Our findings involve nitrogen metabolism (Cluster 6), which fits in with existing research on nitrogen-related compounds in neuropathic pain. Namely, myoglobin (Mb) has been shown to be involved in pain processes [68]. Within this pathway, nitric oxide (NO) is important in a number of signaling pathways, including immune regulation, neuronal survival, and synaptic plasticity [69], and an overproduction of NO is associated with neuropathic pain [70]. Molecules associated with nitrogen metabolism have been shown to modulate sensory neuron excitability and nociceptive effects [71]. Within Cluster 6, we find that the fatty acid binding protein 4 (FABP4) is significantly increased within the DRG in response to paclitaxel. FABP4 is expressed in adipocytes as well as immune cells such as macrophages and participates in lipid signaling as well as nitrogen metabolism. Studies show that FABP4 can contribute to neuroinflammation [72].

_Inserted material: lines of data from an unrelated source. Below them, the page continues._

(* ===== verification/OffChainQueryFacts.v ===== *)
(** * What the queries of balances and coins return

    On databases whose indexes are those of the ledger, what the queries return with the
    indexes, and what they return from all coins of an owner, in terms of the ledger. *)

From stdpp Require Import prelude gmap list strings sorting.
From Stdlib Require Import ZArith Lia.
From S2P Require Import Prelude.
From S2P Require Import StorageTx.
From S2P Require Import HistoricalDb.
From S2P Require Import Database.
From S2P Require Import Tables.
From S2P Require Import Blocks.
From S2P Require Import Producer.
From S2P Require Import ChainFacts.
From S2P Require Import ExecTypes.
From S2P Require Import VmStorage.
From S2P Require Import Executor.
From S2P Require Import Iteration.
From S2P Require Import OffChain.
From S2P Require Import OffChainFacts.
From S2P Require Import OffChainQuery.
From S2P Require Import CoinSelection.
Local Open Scope Z_scope.

(** ** Iteration over a table of keys *)

Lemma collect_keys {K} (enc : K → Key) (S : K → Prop) (l : list (Key * Value)) :
  (∀ e, e ∈ l → ∃ x, S x ∧ e = (enc x, [])) → ∃ ks, l = (λ x, (enc x, [])) <$> ks ∧ ∀ x, x ∈ ks → S x.
Proof.
  induction l as [|e l IH]; intros Hl; [exists []; split; [done|set_solver]|].
  destruct (Hl e) as (x & Hx & ->); [by left|]. destruct IH as (ks & -> & Hks); [intros; apply Hl; by right|].
  exists (x :: ks). split; [done|]. intros y [->|Hy]%elem_of_cons; auto.
Qed.
(** C28: a request for an amount that is not zero with a limit of no coins, which does not allow
    less than the amount, is answered with no coins if there is the index of coins to spend;
    without the index it is refused. *)
Theorem zero_limit_answers excluded q :
  Z.of_nat (length excluded) ≤ max_input → length (sq_asset_id q) = 32%nat → 0 < sq_amount q ≤ U128 → sq_max q = Some 0 →
  sq_allow_partial q ≠ Some true →
  coins_to_spend db gen_range shuffle owner max_input base excluded [q] = Some
    (if has_flag db CoinsToSpend then Ok [[]]
     else Err (if decide (candidates base L owner (sq_asset_id q) {| coin_ids := excluded |} = [])
               then InsufficientCoins owner (sq_asset_id q) 0 else MaxCoinsReached owner (sq_asset_id q) 0 0)).
Proof using Type*.
  intros Hex Ha Hamount Hmax Hpart.
  pose proof (single_outcome excluded q Hex) as Ho. specialize (Ho ltac:(split; [lia|rewrite Hmax; intros m [= <-]; int_lia|done])).
  cbv zeta in Ho. unfold spend_error in Ho. set (a := spend_target max_input q) in *.
  assert (target_max a = 0) as Hz by (unfold a; simpl; rewrite Hmax; simpl; lia).
  assert (allow_partial a = false) as Hp by (unfold a; simpl; destruct (sq_allow_partial q) as [[]|]; done).
  assert (∀ l, best_of a l = 0) as Hbest by (intros l; unfold best_of; by rewrite Hz).
  unfold visible, spend_succeeds in Ho. destruct (has_flag db CoinsToSpend).
  - rewrite decide_True in Ho by auto. destruct Ho as (sel & -> & Hsel). pose proof (so_length _ _ _ _ _ _ _ Hsel) as Hlen.
    destruct sel; [done|]. rewrite Hz in Hlen. simpl in Hlen. lia.
  - rewrite decide_False in Ho by (rewrite Hbest, Hp; unfold a; simpl; naive_solver lia). rewrite Ho, Hbest. do 2 f_equal.
    destruct (candidates _ _ _ _ _) as [|x l].
    + rewrite (decide_False (P := target_max a < _)), decide_True by (done || (cbn [length]; lia)). done.
    + rewrite (decide_True (P := target_max a < _)), decide_False, Hz by (done || (cbn [length]; lia)). done.
Qed.

(** C27: with the index of coins to spend, an owner cannot select coins of an asset whose id ends
    in bytes 255 as long as they own a coin of an asset close after it: one whose id is that of
    the first up to its last byte that is not 255, has there the byte that follows, and differs
    from it in a byte after that.  The request is answered as if there were no coins. *)
Theorem reverse_iteration_misses excluded q pre byte n rest other :
  Z.of_nat (length excluded) ≤ max_input → has_flag db CoinsToSpend = true →
  sq_asset_id q = pre ++ byte :: replicate n U8 → length (sq_asset_id q) = 32%nat → byte < U8 →
  length rest = n → Forall (λ x, x ≤ U8) rest → rest ≠ replicate n U8 → ledger_coin base L owner (pre ++ (byte + 1) :: rest) other →
  0 < sq_amount q ≤ U128 → (∀ m, sq_max q = Some m → 0 < m ≤ U16) →
  coins_to_spend db gen_range shuffle owner max_input base excluded [q] = Some (Err (InsufficientCoins owner (sq_asset_id q) 0)).
Proof using Type*.
  intros Hex Hf Hasset Ha Hbyte Hn Hrest Hne Hc Hamount Hmax.
  assert (¬ gap_free (off_chain db) COINS_TO_SPEND_COLUMN ([NON_RETRYABLE_BYTE] ++ owner ++ sq_asset_id q)) as Hgap.
  { rewrite Hasset. apply (index_hidden base base_ok L db owner pre byte n rest other); try done. rewrite Hasset, length_app in Ha. simpl in Ha. rewrite length_replicate in Ha.
    rewrite length_app. simpl. by rewrite Hn. }
  pose proof (single_outcome excluded q Hex) as Ho. specialize (Ho ltac:(split; [lia|intros m Hm%Hmax; lia|done])).
  cbv zeta in Ho. unfold visible, spend_error, spend_succeeds in Ho. rewrite Hf, (decide_False (P := gap_free _ _ _)) in Ho by done.
  set (a := spend_target max_input q) in *.
  assert (best_of a [] = 0) as Hbest by (unfold best_of; change (sort_desc []) with (@nil CoinType); by rewrite take_nil).
  assert (0 < target_max a) as Hm by (unfold a; simpl; destruct (sq_max q) as [m|] eqn:He; simpl; [specialize (Hmax m eq_refl)|]; lia).
  rewrite decide_False in Ho by (rewrite Hbest; unfold a in *; simpl in *; naive_solver lia).
  rewrite decide_False, Hbest in Ho by (cbn [length]; lia). exact Ho.
Qed.
End queries.

(** ** The index of coins to spend *)

(** C25: the key of a coin or a message in the index of coins to spend is decoded to what was
    encoded, no two of them have the same bytes, and among those of one owner, asset and kind
    the order of the bytes is the order of the amounts. *)
Theorem index_key_codec k k' : wf_index_key k → wf_index_key k' →
  decode_index_key (encode_index_key k) = Ok k ∧
  (encode_index_key k = encode_index_key k' → k = k') ∧
  (key_retryable_flag k = key_retryable_flag k' → key_owner k = key_owner k' → key_asset_id k = key_asset_id k' →
   key_amount k < key_amount k' → ¬ key_le (encode_index_key k') (encode_index_key k)).
Proof.
  intros Hk Hk'. split_and!; [by apply decode_encode_index_key|by apply encode_index_key_inj|].
  intros Hf Ho Ha Hlt Hle. apply encode_index_key_le in Hle; [lia|done..].
Qed.
Lemma read_back_app ls1 ls2 :
  read_back ls1 -> read_back ls2 -> ends_line (List.concat ls1) -> read_back (ls1 ++ ls2).
Proof.
  induction ls1 as [|c rest IH]; intros H1 H2 Hend; [exact H2|].
  destruct H1 as (Hne & Htake & Hrest). cbn [List.concat] in Hend.
  cbn [app read_back]. split; [exact Hne|split].
  - rewrite concat_app. apply (fgets_take_stable_gen _ _ _ _ Htake).
    destruct (List.concat rest) as [|y r] eqn:Er; [|left; discriminate].
    right; right. rewrite app_nil_r in Hend.
    destruct Hend as [-> | Hc]; [congruence|exact Hc].
  - apply IH; [exact Hrest|exact H2|].
    destruct (List.concat rest) as [|y r] eqn:Er; [left; reflexivity|].
    apply (ends_line_app_inv c); [exact Hend|discriminate].
Qed.

Lemma fgets_lines_app f r :
  ends_line f -> fgets_lines (f ++ r) = fgets_lines f ++ fgets_lines r.
Proof.
  intros Hend.
  rewrite <- (fgets_lines_concat (fgets_lines f ++ fgets_lines r)).
  - rewrite concat_app, !concat_fgets_lines. reflexivity.
  - apply read_back_app; try apply read_back_fgets_lines.
    rewrite concat_fgets_lines. exact Hend.
Qed.

Lemma read_back_filter (p : list ascii -> bool) ls : read_back ls -> read_back (filter p ls).
Proof.
  induction ls as [|c rest IH]; intros H; [exact I|].
  destruct H as (Hne & Htake & Hrest). cbn [filter].
  destruct (p c); [|apply IH; exact Hrest].
  cbn [read_back]. split; [exact Hne|split; [|apply IH; exact Hrest]].
  apply (fgets_take_stable_gen _ _ _ _ Htake).
  destruct (List.concat (filter p rest)) as [|y r] eqn:Ef; [right; left; reflexivity|].
  left. intros Hr. apply (concat_nil_iff _ (read_back_nonempty _ Hrest)) in Hr.
  subst rest. discriminate.
Qed.

Lemma print_record_line id status d :
  (List.length (print_int status) = 1)%nat -> int_range id ->
  ~ In NL d -> nul_free d -> (List.length d < MAX_DESCRIPTION_LEN)%nat ->
  fgets_lines (print_record id status d) = [print_record id status d].
Proof.
  intros Hst Hid Hnl Hnd Hlen. unfold print_record. rewrite (cstr_nul_free d Hnd).
  replace (print_int id ++ [","%char] ++ print_int status ++ [","%char] ++ d ++ [NL])
    with ((print_int id ++ [","%char] ++ print_int status ++ [","%char] ++ d) ++ [NL])
    by (rewrite <- !app_assoc; reflexivity).
  apply fgets_lines_one_line.
  - intros H. rewrite !in_app_iff in H.
    destruct H as [H|[H|[H|[H|H]]]];
      try exact (print_int_no_nl _ H); try exact (Hnl H); destruct H as [H|[]]; discriminate.
  - pose proof (print_int_length id Hid). rewrite !length_app, Hst. cbn [List.length].
    unfold LINE_BUF, MAX_DESCRIPTION_LEN in *. lia.
Qed.

Lemma scan_record_scan_id l id status d :
  scan_record l = Some (id, status, d) -> scan_id l = Some id.
Proof.
  unfold scan_record, scan_id.
  destruct (scan_int (cstr l)) as [[i [|c1 r1]]|]; try discriminate.
  destruct (Ascii.eqb c1 ","%char); [|discriminate].
  destruct (scan_int r1) as [[s [|c2 r2]]|]; try discriminate.
  destruct (Ascii.eqb c2 ","%char); [|discriminate].
  destruct (scan_not_nl r2); [discriminate|]. intros H; injection H as -> _ _. reflexivity.
Qed.

Lemma scan_id_print_record id status d :
  int_range id -> scan_id (print_record id status d) = Some id.
Proof.
  intros Hid. unfold scan_id.
  assert (Hn : nul_free (print_record id status d)).
  { unfold print_record. repeat apply nul_free_app; try apply print_int_nul_free;
      try apply cstr_nul_free_out; intros [H|[]]; discriminate. }
  rewrite (cstr_nul_free _ Hn).
  unfold print_record. rewrite scan_int_print by (try assumption; reflexivity). reflexivity.
Qed.

Lemma modify_line_found taskId complete l :
  snd (modify_line taskId complete l) = true <->
  exists status d, scan_record l = Some (taskId, status, d).
Proof.
  unfold modify_line. destruct (scan_record l) as [[[id st] d]|].
  - destruct (Z.eqb_spec id taskId) as [->|Hne]; cbn [snd].
    + split; [intros _; eauto|reflexivity].
    + split; [discriminate|]. intros (s' & d' & H). injection H as -> _ _. congruence.
  - cbn [snd]. split; [discriminate|]. intros (s' & d' & H). discriminate.
Qed.

Lemma list_line_modify taskId complete l :
  nul_free l ->
  list_line (fst (modify_line taskId complete l)) =
  map (update_status taskId complete) (list_line l).
Proof.
  intros Hnul. assert (Hc : cstr l = l) by (apply cstr_nul_free; exact Hnul).
  unfold modify_line. unfold list_line at 2.
  destruct (scan_record l) as [[[id st] d]|] eqn:E.
  - cbn [map update_status]. destruct (Z.eqb_spec id taskId) as [->|Hne]; cbn [fst].
    + destruct (scan_record_description _ _ _ _ E) as (Hne & Hnl & Hnd).
      destruct (scan_record_range _ _ _ _ E) as [Hi _].
      pose proof (status_range complete) as Hs.
      unfold list_line. rewrite scan_record_print by assumption. reflexivity.
    + rewrite Hc. unfold list_line. rewrite E. reflexivity.
  - cbn [fst map]. rewrite Hc. unfold list_line. rewrite E. reflexivity.
Qed.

Our findings provide insight on mechanisms that can contribute to pain responses following paclitaxel treatment within our PIPN model. Our proteomic results are consistent with earlier findings using this mouse model showing an effect of paclitaxel on mechanical and thermal sensitivity. This result is also similar to proteomic studies of paclitaxel associated neuropathy within the rat DRG [41]. Understanding the mechanisms that contribute to PIPN is an important research direction that can be leveraged through combining several OMIC technologies including RNA sequencing (RNAseq) and proteomics withing these important preclinical models.